## Your goal
Copy nothing but the lines below running from the line containing "Forall literal datas ->" through the line containing "(** X3: the", both end lines included.

## Supplied material
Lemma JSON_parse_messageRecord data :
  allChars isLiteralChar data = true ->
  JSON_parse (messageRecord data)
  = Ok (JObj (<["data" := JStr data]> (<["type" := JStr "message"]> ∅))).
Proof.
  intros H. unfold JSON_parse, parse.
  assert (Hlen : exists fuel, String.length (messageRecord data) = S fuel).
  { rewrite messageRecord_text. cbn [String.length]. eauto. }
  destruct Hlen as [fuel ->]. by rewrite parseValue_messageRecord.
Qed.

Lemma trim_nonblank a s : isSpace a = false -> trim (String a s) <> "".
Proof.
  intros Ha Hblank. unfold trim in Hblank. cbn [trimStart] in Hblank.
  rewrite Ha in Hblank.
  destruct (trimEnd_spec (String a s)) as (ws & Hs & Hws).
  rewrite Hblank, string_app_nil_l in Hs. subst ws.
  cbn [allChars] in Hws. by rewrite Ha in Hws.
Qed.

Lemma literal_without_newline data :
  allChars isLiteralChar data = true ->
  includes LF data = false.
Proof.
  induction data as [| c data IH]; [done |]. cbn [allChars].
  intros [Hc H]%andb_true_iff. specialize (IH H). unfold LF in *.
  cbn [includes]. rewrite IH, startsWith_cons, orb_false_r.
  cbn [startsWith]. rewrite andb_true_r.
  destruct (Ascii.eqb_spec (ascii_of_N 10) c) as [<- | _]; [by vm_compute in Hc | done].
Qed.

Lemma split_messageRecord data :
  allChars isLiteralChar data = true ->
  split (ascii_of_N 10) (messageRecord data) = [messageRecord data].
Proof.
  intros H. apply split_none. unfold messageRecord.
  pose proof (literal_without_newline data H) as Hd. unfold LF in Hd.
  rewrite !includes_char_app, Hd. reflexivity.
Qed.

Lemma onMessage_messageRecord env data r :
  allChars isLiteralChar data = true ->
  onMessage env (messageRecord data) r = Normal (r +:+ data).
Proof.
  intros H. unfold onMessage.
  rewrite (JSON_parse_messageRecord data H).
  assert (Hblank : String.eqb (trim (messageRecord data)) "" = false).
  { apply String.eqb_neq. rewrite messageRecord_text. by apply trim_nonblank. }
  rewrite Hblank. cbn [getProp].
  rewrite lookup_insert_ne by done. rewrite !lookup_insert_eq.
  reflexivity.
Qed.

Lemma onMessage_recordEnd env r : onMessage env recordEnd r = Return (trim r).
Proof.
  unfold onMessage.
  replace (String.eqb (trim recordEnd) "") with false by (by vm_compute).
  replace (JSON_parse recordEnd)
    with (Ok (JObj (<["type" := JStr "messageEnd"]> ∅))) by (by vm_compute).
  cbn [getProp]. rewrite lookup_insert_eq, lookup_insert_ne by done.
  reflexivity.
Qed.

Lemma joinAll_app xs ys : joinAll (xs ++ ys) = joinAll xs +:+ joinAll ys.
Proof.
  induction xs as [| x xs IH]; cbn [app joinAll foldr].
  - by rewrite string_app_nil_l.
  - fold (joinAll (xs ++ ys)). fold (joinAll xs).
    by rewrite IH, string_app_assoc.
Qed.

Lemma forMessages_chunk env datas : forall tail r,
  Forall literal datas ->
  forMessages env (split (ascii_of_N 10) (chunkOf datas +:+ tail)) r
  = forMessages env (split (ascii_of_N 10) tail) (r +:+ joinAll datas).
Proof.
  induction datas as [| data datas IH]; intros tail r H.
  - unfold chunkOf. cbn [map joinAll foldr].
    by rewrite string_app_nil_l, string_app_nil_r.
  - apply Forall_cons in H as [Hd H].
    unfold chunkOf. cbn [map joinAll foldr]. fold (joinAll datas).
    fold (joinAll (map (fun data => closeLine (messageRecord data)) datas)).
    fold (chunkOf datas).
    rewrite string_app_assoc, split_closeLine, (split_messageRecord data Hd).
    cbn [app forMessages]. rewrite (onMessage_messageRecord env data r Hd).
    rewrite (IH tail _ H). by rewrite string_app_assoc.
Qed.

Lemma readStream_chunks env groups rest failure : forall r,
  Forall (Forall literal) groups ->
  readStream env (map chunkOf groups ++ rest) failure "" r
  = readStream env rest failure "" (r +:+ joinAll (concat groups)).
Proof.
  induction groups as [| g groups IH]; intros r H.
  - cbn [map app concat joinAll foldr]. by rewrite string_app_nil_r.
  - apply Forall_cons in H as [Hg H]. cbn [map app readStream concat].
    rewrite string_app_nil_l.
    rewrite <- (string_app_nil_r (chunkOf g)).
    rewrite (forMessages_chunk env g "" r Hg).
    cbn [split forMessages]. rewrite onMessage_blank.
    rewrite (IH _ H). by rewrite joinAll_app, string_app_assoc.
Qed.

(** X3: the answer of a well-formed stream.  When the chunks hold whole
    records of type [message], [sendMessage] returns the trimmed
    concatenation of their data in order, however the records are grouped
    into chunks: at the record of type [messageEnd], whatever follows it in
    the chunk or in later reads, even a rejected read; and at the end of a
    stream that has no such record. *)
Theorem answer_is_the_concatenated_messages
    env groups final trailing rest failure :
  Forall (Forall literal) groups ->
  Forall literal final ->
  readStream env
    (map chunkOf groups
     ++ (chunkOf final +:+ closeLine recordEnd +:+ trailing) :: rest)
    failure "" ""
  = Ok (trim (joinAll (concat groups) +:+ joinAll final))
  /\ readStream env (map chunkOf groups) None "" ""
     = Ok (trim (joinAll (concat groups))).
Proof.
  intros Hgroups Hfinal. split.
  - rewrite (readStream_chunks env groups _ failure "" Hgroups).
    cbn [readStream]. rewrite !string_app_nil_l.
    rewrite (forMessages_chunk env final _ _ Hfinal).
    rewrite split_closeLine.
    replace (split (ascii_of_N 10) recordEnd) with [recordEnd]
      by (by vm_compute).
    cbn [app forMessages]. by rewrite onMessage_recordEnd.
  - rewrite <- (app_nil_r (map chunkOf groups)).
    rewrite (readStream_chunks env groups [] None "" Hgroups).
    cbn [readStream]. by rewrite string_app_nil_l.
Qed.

* * *

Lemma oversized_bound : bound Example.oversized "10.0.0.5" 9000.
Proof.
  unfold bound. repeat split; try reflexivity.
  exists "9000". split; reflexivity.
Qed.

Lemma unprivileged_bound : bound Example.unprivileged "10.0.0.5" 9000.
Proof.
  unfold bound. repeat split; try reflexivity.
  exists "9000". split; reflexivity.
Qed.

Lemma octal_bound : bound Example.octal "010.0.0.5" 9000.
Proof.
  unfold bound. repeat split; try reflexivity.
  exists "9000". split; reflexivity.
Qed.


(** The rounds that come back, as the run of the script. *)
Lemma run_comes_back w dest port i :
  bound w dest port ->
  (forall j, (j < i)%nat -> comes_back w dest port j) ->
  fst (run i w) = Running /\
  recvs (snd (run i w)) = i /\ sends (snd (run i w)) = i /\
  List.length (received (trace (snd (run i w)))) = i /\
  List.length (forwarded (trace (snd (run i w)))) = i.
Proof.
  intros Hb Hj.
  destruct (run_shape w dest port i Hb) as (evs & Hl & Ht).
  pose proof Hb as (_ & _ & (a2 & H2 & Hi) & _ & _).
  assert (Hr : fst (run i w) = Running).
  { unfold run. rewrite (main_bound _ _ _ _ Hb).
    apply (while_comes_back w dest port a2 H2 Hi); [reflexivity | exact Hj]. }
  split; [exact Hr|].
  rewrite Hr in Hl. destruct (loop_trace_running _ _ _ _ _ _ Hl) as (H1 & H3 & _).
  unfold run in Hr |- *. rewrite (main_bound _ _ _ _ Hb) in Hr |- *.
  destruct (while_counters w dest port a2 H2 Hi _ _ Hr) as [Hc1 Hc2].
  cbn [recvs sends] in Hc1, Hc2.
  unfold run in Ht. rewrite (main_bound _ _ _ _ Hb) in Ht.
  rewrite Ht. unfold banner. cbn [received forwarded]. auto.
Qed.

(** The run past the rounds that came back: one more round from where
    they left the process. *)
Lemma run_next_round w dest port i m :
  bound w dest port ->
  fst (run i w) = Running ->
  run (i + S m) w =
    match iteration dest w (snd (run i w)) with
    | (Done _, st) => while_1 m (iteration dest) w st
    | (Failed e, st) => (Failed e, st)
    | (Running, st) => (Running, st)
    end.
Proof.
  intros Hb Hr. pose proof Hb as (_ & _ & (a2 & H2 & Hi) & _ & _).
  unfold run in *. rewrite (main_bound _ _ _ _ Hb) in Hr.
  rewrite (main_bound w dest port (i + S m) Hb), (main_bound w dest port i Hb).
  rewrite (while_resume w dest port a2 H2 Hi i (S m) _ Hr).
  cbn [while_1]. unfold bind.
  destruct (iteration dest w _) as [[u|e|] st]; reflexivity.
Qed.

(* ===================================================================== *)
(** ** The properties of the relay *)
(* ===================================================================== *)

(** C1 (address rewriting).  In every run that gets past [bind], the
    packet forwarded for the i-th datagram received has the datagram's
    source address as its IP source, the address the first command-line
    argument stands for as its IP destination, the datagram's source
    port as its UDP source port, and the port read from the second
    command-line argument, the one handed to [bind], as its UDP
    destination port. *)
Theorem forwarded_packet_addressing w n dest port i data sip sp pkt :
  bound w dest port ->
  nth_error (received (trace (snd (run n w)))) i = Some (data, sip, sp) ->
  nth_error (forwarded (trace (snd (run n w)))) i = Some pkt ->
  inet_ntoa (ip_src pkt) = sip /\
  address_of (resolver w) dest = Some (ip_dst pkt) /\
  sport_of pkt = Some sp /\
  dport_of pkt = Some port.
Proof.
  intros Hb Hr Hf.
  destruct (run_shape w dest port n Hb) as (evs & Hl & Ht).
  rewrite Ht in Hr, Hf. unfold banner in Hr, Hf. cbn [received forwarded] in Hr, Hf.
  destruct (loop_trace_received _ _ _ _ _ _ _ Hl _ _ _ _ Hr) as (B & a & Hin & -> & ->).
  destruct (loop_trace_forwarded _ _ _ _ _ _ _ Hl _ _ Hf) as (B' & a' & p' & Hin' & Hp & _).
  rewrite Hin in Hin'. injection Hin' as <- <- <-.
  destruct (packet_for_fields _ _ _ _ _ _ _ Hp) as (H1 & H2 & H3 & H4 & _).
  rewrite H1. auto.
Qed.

## Task solution
  Forall literal datas ->
  forMessages env (split (ascii_of_N 10) (chunkOf datas +:+ tail)) r
  = forMessages env (split (ascii_of_N 10) tail) (r +:+ joinAll datas).
Proof.
  induction datas as [| data datas IH]; intros tail r H.
  - unfold chunkOf. cbn [map joinAll foldr].
    by rewrite string_app_nil_l, string_app_nil_r.
  - apply Forall_cons in H as [Hd H].
    unfold chunkOf. cbn [map joinAll foldr]. fold (joinAll datas).
    fold (joinAll (map (fun data => closeLine (messageRecord data)) datas)).
    fold (chunkOf datas).
    rewrite string_app_assoc, split_closeLine, (split_messageRecord data Hd).
    cbn [app forMessages]. rewrite (onMessage_messageRecord env data r Hd).
    rewrite (IH tail _ H). by rewrite string_app_assoc.
Qed.

Lemma readStream_chunks env groups rest failure : forall r,
  Forall (Forall literal) groups ->
  readStream env (map chunkOf groups ++ rest) failure "" r
  = readStream env rest failure "" (r +:+ joinAll (concat groups)).
Proof.
  induction groups as [| g groups IH]; intros r H.
  - cbn [map app concat joinAll foldr]. by rewrite string_app_nil_r.
  - apply Forall_cons in H as [Hg H]. cbn [map app readStream concat].
    rewrite string_app_nil_l.
    rewrite <- (string_app_nil_r (chunkOf g)).
    rewrite (forMessages_chunk env g "" r Hg).
    cbn [split forMessages]. rewrite onMessage_blank.
    rewrite (IH _ H). by rewrite joinAll_app, string_app_assoc.
Qed.

(** X3: the answer of a well-formed stream.  When the chunks hold whole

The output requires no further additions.